Betrayal is almost always a part of the CPTSD wound.
Almost always there is an element of “this person/institution/community should have taken care of me…but didn’t.”
Many people understand that CPTSD results from trauma that was prolonged and inescapable— but, in addition to those, CPTSD almost always involves relationship f*ckery.
Betrayal.
Someone who should have been there…not being there.
Someone who should have listened…not listening.
Someone who should have put our needs ahead of theirs…choosing themselves over us.
Trauma spiked with betrayal hits differently.
It’s not just painful— it’s disillusioning.
It makes us question our worth.
It makes us question the very existence of “love.”
(I guarantee there are survivors reading this, who are nodding their heads.)
It’s one thing to be hurt.
It’s something else to be hurt by someone who was supposed to have your back.
And it’s something else as well to be hurt by someone who claimed— maybe STILL claims— to “love” you.
Betrayal takes trauma from painful to mind f*ck.
That’s why exposure therapy will never be enough to heal CPTSD.
The damage wasn’t just done by a thing that happened that hurt us, that we need to “get over” being afraid of.
The damage in CPTSD was done to our beliefs and our sense of self.
The damage was done to our feeling of emotional and relational safety in the world— not just our sense of physical safety.

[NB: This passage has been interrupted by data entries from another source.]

(** * web_establishment_bot: session pool, login retry, order-code tracking

    A shallow embedding of the parts of the bot's main module (the source
    part holding [BrowserPool], [waitRandomTime], [checkForDeliveryIssue],
    [searchAndClickOrderCodes], [performLogin], [checkListAndClick]) and of
    [src/test-integrated.ts] ([testIntegrated]) that the specification's
    testable properties talk about.

    Conventions.
    - JavaScript objects that are shared by reference ([BrowserProfile]
      objects handed out by the pool and mutated by callers) live in an
      explicit object store; the pool's [available] and [used] arrays hold
      references into it.
    - Calls into the browser driver, the mail channel and the clock are
      answered by an environment record (an oracle); an exception raised by
      such a call is one of the oracle's answers.
    - Milliseconds, seconds and counters are integers ([Z]). *)

From Stdlib Require Import List String Ascii ZArith Lia Bool QArith Qround DecimalString.
From Stdlib Require Import Permutation FinFun.
Import ListNotations.
Open Scope string_scope.
Open Scope list_scope.
Open Scope Z_scope.

Set Implicit Arguments.

(** ** String helpers (the JavaScript string methods the code calls) *)
Module Str.

(** [s.replaceAll(pat, rep)] for a non-empty literal pattern and a
    replacement without [$] escapes: occurrences are found left to right
    and do not overlap.  [skip] counts the characters of a match still to
    be dropped. *)
Fixpoint replaceAllFrom (pat rep : string) (skip : nat) (s : string) : string :=
  match s with
  | EmptyString => EmptyString
  | String c rest =>
      match skip with
      | S k => replaceAllFrom pat rep k rest
      | O =>
          if String.prefix pat s
          then (rep ++ replaceAllFrom pat rep (String.length pat - 1) rest)%string
          else String c (replaceAllFrom pat rep 0 rest)
      end
  end.

Definition replaceAll (pat rep s : string) : string :=
  replaceAllFrom pat rep 0 s.

Fixpoint repeatChar (c : ascii) (n : nat) : string :=
  match n with
  | O => EmptyString
  | S k => String c (repeatChar c k)
  end.

(** [s.padStart(n, c)] for a one-character pad string. *)
Definition padStart (n : nat) (c : ascii) (s : string) : string :=
  (repeatChar c (n - String.length s) ++ s)%string.

(** [i.toString()] for an integer. *)
Definition toString (i : Z) : string := NilZero.string_of_int (Z.to_int i).

(** [hay.includes(needle)]. *)
Fixpoint includes (hay needle : string) : bool :=
  String.prefix needle hay
  || match hay with
     | EmptyString => false
     | String _ rest => includes rest needle
     end.

Definition lowerChar (c : ascii) : ascii :=
  let n := nat_of_ascii c in
  if (Nat.leb 65 n && Nat.leb n 90)%bool then ascii_of_nat (n + 32) else c.

Definition upperChar (c : ascii) : ascii :=
  let n := nat_of_ascii c in
  if (Nat.leb 97 n && Nat.leb n 122)%bool then ascii_of_nat (n - 32) else c.

Fixpoint mapChars (f : ascii -> ascii) (s : string) : string :=
  match s with
  | EmptyString => EmptyString
  | String c rest => String (f c) (mapChars f rest)
  end.

(** [toLowerCase] / [toUpperCase] on ASCII text. *)
Definition toLowerCase : string -> string := mapChars lowerChar.
Definition toUpperCase : string -> string := mapChars upperChar.

Definition isSpace (c : ascii) : bool :=
  let n := nat_of_ascii c in
  (Nat.eqb n 32 || (Nat.leb 9 n && Nat.leb n 13))%bool.

Fixpoint trimStart (s : string) : string :=
  match s with
  | EmptyString => EmptyString
  | String c rest => if isSpace c then trimStart rest else s
  end.

Fixpoint trimEnd (s : string) : string :=
  match s with
  | EmptyString => EmptyString
  | String c rest =>
      match trimEnd rest with
      | EmptyString => if isSpace c then EmptyString else String c EmptyString
      | t => String c t
      end
  end.

(** [s.trim()] on ASCII white space. *)
Definition trim (s : string) : string := trimEnd (trimStart s).

(** [arr.includes(x)] on an array of strings. *)
Definition inList (x : string) (l : list string) : bool :=
  existsb (String.eqb x) l.

End Str.

(** ** [waitRandomTime] *)
Module Wait.

(** The pseudo-random generator behind [Math.random()]: the sequence of
    values it will return, and how many have been drawn. *)
Record Rng : Type := mkRng {
  draws : nat -> Q;
  drawn : nat
}.

(** [Math.random()] *)
Definition random (g : Rng) : Q * Rng :=
  (draws g (drawn g), mkRng (draws g) (S (drawn g))).

(** [waitRandomTime(minMs, maxMs)]: the delay handed to [setTimeout],
    and the generator afterwards. *)
Definition waitRandomTime (minMs maxMs : Z) (g : Rng) : Z * Rng :=
  let waitTime := minMs in
  if minMs >? maxMs then
    let (minMs', maxMs') := (maxMs, minMs) in
    let (r, g') := random g in
    (Qfloor (r * inject_Z (maxMs' - minMs' + 1)) + minMs', g')
  else (waitTime, g).

End Wait.

(** ** The session pool: [BrowserProfile] and [class BrowserPool] *)
Module Pool.

(** A reference to a JavaScript object of type [BrowserProfile]. *)
Definition Ref := nat.

(** A [puppeteer.Browser] handle. *)
Definition Browser := nat.

(** [interface BrowserProfile].  [protected] is an optional field:
    [None] is JavaScript's [undefined]. *)
Record BrowserProfile : Type := mkProfile {
  profile : string;
  pid : string;
  instance : Z;
  browser : option Browser;
  usedSince : option Z;          (* Date, as epoch milliseconds *)
  protected : option bool
}.

(** JavaScript truthiness of the optional boolean. *)
Definition truthy (b : option bool) : bool :=
  match b with Some true => true | _ => false end.

(** The fields of [BotConfig] read by the pool. *)
Record BotConfig : Type := mkConfig {
  userDataPath : string;         (* config.browser.userDataPath *)
  poolSize : option Z            (* config.browser.poolSize?: number *)
}.

(** What the pool writes: log lines and calls on browsers and processes. *)
Inductive Event : Type :=
| LogInitialized (poolSize : Z)
| LogNoAvailable
| LogAllocated (path : string) (remaining : nat)
| LogDeletedPid (path : string)
| ErrDeletePid (path : string)
| LogReturned (inst : Z) (nAvailable : nat)
| WarnUnknownReturn (inst : Z)
| LogNoUsed
| LogChecking (maxTimeSeconds : Z)
| LogProtectedSkip (inst : Z)
| LogOverAge (inst : Z) (age : Z)
| LogWithinLimit (inst : Z) (age : Z)
| CallManageTabs (p : Ref) (b : Browser)
| CallClose (p : Ref) (b : Browser)
| CallWaitRandomTime (minMs maxMs : Z)
| CallKill (pidFile : string)
| ErrClosing (inst : Z)
| LogSweepDone (processed closed : Z).

(** The program state the pool works on: the object store, the two arrays
    of the [BrowserPool] instance, the PID marker files that exist, and
    the events emitted so far. *)
Record State : Type := mkState {
  store : Ref -> BrowserProfile;
  nextRef : Ref;                 (* next fresh object *)
  available : list Ref;
  used : list Ref;
  files : list string;
  events : list Event
}.

Definition upd (s : Ref -> BrowserProfile) (r : Ref) (v : BrowserProfile)
  : Ref -> BrowserProfile :=
  fun r' => if Nat.eqb r' r then v else s r'.

Definition emit (e : Event) (st : State) : State :=
  mkState (store st) (nextRef st) (available st) (used st) (files st)
          (events st ++ [e]).

Definition fileExists (path : string) (st : State) : bool :=
  Str.inList path (files st).

Definition removeFile (path : string) (fs : list string) : list string :=
  filter (fun f => negb (String.eqb f path)) fs.

Section WithConfig.
Variable config : BotConfig.

(** [this.config.browser.poolSize || 3]: [undefined] and [0] give 3. *)
Definition effectivePoolSize : Z :=
  match poolSize config with
  | None => 3
  | Some 0 => 3
  | Some n => n
  end.

Definition getProfilePath (instanceNum : string) : string :=
  Str.replaceAll "{__instance__}" instanceNum (userDataPath config).

Definition getPidFilePath (instanceNum : string) : string :=
  (getProfilePath instanceNum ++ "/pid.txt")%string.

(** [i.toString().padStart(2, '0')] *)
Definition instanceNumOf (i : Z) : string :=
  Str.padStart 2 "0"%char (Str.toString i).

(** One round of the [for] loop of [initPool]. *)
Definition initSlot (st : State) (i : Z) : State :=
  let instanceNum := instanceNumOf i in
  let obj := mkProfile (getProfilePath instanceNum)
                       (getPidFilePath instanceNum) i None None None in
  let r := nextRef st in
  mkState (upd (store st) r obj) (S r) (available st ++ [r]) (used st)
          (files st) (events st).

(** The values [i] takes in [for (let i = 1; i <= poolSize; i++)]. *)
Definition slotNumbers (n : Z) : list Z :=
  map (fun k => Z.of_nat k) (seq 1 (Z.to_nat n)).

Definition initPool (st : State) : State :=
  let n := effectivePoolSize in
  emit (LogInitialized n) (fold_left initSlot (slotNumbers n) st).

(** [new BrowserPool(config)] in a store [s0] whose next free
    reference is [n0]: both arrays start empty, then [initPool] runs. *)
Definition newPool (s0 : Ref -> BrowserProfile) (n0 : Ref)
           (fs : list string) : State :=
  initPool (mkState s0 n0 [] [] fs []).

(** [getBrowserProfile(context)]; [now] is the value of [new Date()]. *)
Definition getBrowserProfile (context : string) (now : Z) (st : State)
  : option Ref * State :=
  match available st with
  | [] => (None, emit LogNoAvailable st)
  | r :: rest =>
      let o := store st r in
      let o' := mkProfile
                  (Str.replaceAll "{__context__}" context (profile o))
                  (Str.replaceAll "{__context__}" context (pid o))
                  (instance o) (browser o) (Some now) (protected o) in
      (Some r,
       emit (LogAllocated (profile o') (List.length rest))
            (mkState (upd (store st) r o') (nextRef st) rest
                     (used st ++ [r]) (files st) (events st)))
  end.

(** [arr.findIndex(pred)], [None] for -1. *)
Fixpoint findIndex (A : Type) (pred : A -> bool) (l : list A) : option nat :=
  match l with
  | [] => None
  | x :: rest =>
      if pred x then Some O
      else match findIndex pred rest with
           | Some i => Some (S i)
           | None => None
           end
  end.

We don’t heal hose wounds by “exposure.”
We heal those wounds by being there for our “parts” and inner child the way we needed our parents and clergy and others to be there for us once upon a time.
The thing that makes CPTSD particularly complicated is, we need to be for ourselves what we never saw, what we never experienced.
We need to nurture a relationship with our own nervous system that is unlike anything we actually experienced: we need to create safety inside our head and heart.
Tall order.
And also, doable— if we’re willing to risk extending compassion and patience toward ourselves, one day, one hour, one minute at a time.
To me, the backbone of realistic CPTSD recovery really is the relationship we reestablish— or maybe establish for the first time— with ourselves.
Without that relationship, none of the tools or skills will do any good.
We need to be on our own side in this project.
That’s what begins healing the betrayal wound almost all of us bear.